No you can't. Not quality output anyway. After a few hours writing code even
the best engineers stop being productive and the quality goes down. From an
ignorant manager's perspective this might be true, but it's not reality. Most
people cannot code well for more than about five hours or so anyway. There's
still plenty of time for bureaucratic bullshit. Of course to managers, people
are robots to be pushed to the max and exploited. That's why ridiculous
thinking like the above exists. And this isn't even taking into account the
negative consequences on the employee being forced to work long hours over
even a short period of time like a few days to a week which build up and start
to reduce quality even further even in the five or so hours that could be
productive.
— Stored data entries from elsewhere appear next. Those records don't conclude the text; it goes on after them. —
(* ===== verification/Acl.v ===== *)
(** Access control of the daemon (src/pkg/daemon/acl.go): who the caller is,
    group membership, the gate in front of remote callers and its carve-out for
    command logs, reserved keys, the voter check and error responses. *)

From S2P Require Import Prelude Store StoreLogic SystemKeys Payloads LogRecord Txn Fsm Events Node.
#[local] Open Scope Z_scope.

(** Peer ids are represented by the text [peer.ID.String] gives; the empty text
    is the local caller. *)
Record callerIdentity : Type := mkCaller {
  verifyPub : bytes;
  remotePeer : bytes;
}.

Definition isRemote (c : callerIdentity) : bool := negb (bytes_eqb (remotePeer c) []).

Definition localCaller `{Env} : callerIdentity := mkCaller ed25519Pub [].

(** [pub] is the authenticated key of the connection and [raw] its bytes. *)
Definition remoteCaller (pub : option (gores bytes)) (peer : bytes) : gores callerIdentity :=
  match pub with
  | None => Fail (Errorf "remote caller: connection has no authenticated public key")
  | Some raw => raw ← wrap_err "remote caller: %w" raw; Ret (mkCaller raw peer)
  end.

(** * Groups *)

Definition isInGroupSt (id groupID : bytes) : M bool :=
  match PeerGroupKey id groupID with
  | Ret key => hasKey Store key
  | Fail _ => mret false
  | Panic => liftG Panic
  end.

(** [a || b], the right side evaluated only when needed. *)
Definition orM (a b : M bool) : M bool := x ← a; if (x : bool) then mret true else b.

Definition isAuthorizedForGatedAccessSt (selfPeerID id groupID : bytes) : M bool :=
  orM (isInGroupSt id ReservedGroupCluster) (orM (isInGroupSt id groupID) (isInGroupSt id selfPeerID)).

Definition isAuthorizedForGatedAccess `{Env} (id groupID : bytes) : D bool :=
  onStore (isAuthorizedForGatedAccessSt peerID id groupID).

Definition isPeerIdentityGroupID `{Env} (id : bytes) : bool := is_ret (peer_Decode id).

(** * Reserved keys *)

Definition rejectReservedKey (key : bytes) : gores unit :=
  match key with
  | [] => Ret tt
  | k0 :: _ =>
    if byte_eqb k0 SystemKeyPrefix then Fail (Errorf "key namespace starting with 0x%02x is reserved for system use")
    else if byte_eqb k0 LogKeyPrefix then Fail (Errorf "key namespace starting with 0x%02x is reserved for logrecord use")
    else Ret tt
  end.

(** * The carve-out for command logs *)

Definition logKindOfBound (key : bytes) : gores (option bytes) :=
  if blen key <? 3 then Ret None else
  k0 ← idx key 0;
  if negb (byte_eqb k0 LogKeyPrefix) then Ret None else
  kindLen ← read16 key 1;
  if blen key <? 3 + kindLen then Ret None else
  kind ← slice key 3 (3 + kindLen);
  Ret (Some kind).

Definition isCommandLogReadableKind (kind callerID : bytes) : D bool :=
  if bytes_eqb kind CommandExecLogKind then mret true else
  match ParseCommandRequestLogKind kind with
  | Some commandID =>
    r ← tryD (onStore (IsPermittedForCommand Store commandID callerID));
    mret (match r with inl permitted => permitted | inr _ => false end)
  | None =>
    match ParseCommandExecIndexKind kind with
    | Some peer => mret (bytes_eqb peer callerID)
    | None => mret false
    end
  end.

(** [err != nil] and [!ok] both answer no. *)
Definition boundKind (f : field) : D (option bytes) :=
  match rd f with
  | Ret key => liftD (logKindOfBound key)
  | Fail _ => mret None
  | Panic => liftD Panic
  end.

Definition isCommandLogCarveOut (m : Msg) (callerID : bytes) : D bool :=
  match Body m with
  | E_logAppend key _ =>
    kind ← boundKind key;
    mret (match kind with
          | None => false
          | Some kind => match ParseCommandRequestLogKind kind with Some _ => true | None => false end
          end)
  | E_getFieldByKey key _ =>
    kind ← boundKind key;
    match kind with
    | None => mret false
    | Some kind => isCommandLogReadableKind kind callerID
    end
  | E_listRange start end_ _ _ =>
    match rd start, rd end_ with
    | Ret start, Ret stop =>
      startKind ← liftD (logKindOfBound start);
      match startKind with
      | None => mret false
      | Some startKind =>
        endKind ← liftD (logKindOfBound stop);
        match endKind with
        | None => mret false
        | Some endKind =>
          if negb (bytes_eqb startKind endKind) then mret false
          else isCommandLogReadableKind startKind callerID
        end
      end
    | _, _ => mret false
    end
  | _ => mret false
  end.

(** * Voters *)

Definition isVoter (rf : Raft) (id : bytes) : bool :=
  match Configuration rf with
  | None => false
  | Some servers => existsb (fun srv => bytes_eqb (ServerID srv) id && bool_decide (Suffrage srv = Voter)) servers
  end.

Definition currentVoter (n : node) (id : bytes) : bool :=
  match nraft n with None => false | Some rf => isVoter rf id end.

Definition requireVoter (caller : callerIdentity) : D unit :=
  if negb (isRemote caller) then mret tt else
  voter ← gets (fun n => currentVoter n (remotePeer caller));
  if negb voter then fail "%s is not a current raft voter" else mret tt.

(** * Responses *)

Definition errorMsg `{Env} (id : Z) (err : error) : Msg :=
  match NewError (Error err) with
  | Ret resp => SetId id resp
  | _ => SetId id (newMsg (E_error (Ok [])))
  end.

(** * Lemmas *)

Section AclCalls.
Context (P : call -> Prop).

Lemma readonly_isInGroupSt id groupID : ReadOnly (isInGroupSt id groupID).
Proof. unfold isInGroupSt. readonly. Qed.
Hint Resolve readonly_isInGroupSt : daemon.

Lemma emits_isAuthorized `{Env} id groupID : Emits P (isAuthorizedForGatedAccess id groupID).
Proof. apply emits_store. unfold isAuthorizedForGatedAccessSt, orM. readonly. Qed.

Lemma emits_readableKind kind callerID : Emits P (isCommandLogReadableKind kind callerID).
Proof. unfold isCommandLogReadableKind. emits. Qed.

Lemma emits_boundKind f : Emits P (boundKind f).
Proof. unfold boundKind. emits. Qed.
Hint Resolve emits_readableKind emits_boundKind : daemon.

Lemma emits_carveOut m callerID : Emits P (isCommandLogCarveOut m callerID).
Proof. unfold isCommandLogCarveOut. emits. Qed.

Lemma emits_requireVoter caller : Emits P (requireVoter caller).
Proof. unfold requireVoter. emits. Qed.
End AclCalls.
#[export] Hint Resolve readonly_isInGroupSt emits_isAuthorized emits_carveOut emits_requireVoter : daemon.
It is just a stupid managerial delusion to think putting in more
time coding will be more productive, thinking completely removed from reality.

------
mbrundle
For the last four years I’ve been a data scientist whilst working a 4 day
week. I look after our 3 young kids on Friday - my wife is a corporate lawyer
who works 24/7 so this arrangement lets our kids have a bit more parent time.
The kids and I have a lot of fun going to places in central London that I
would typically avoid due to high crowds on weekends.

I don’t think my career has had a negative impact - all the companies (a mix
of v early startups and large multinationals) have been very supportive, and
I’ve managed to do some of my best professional work during this time.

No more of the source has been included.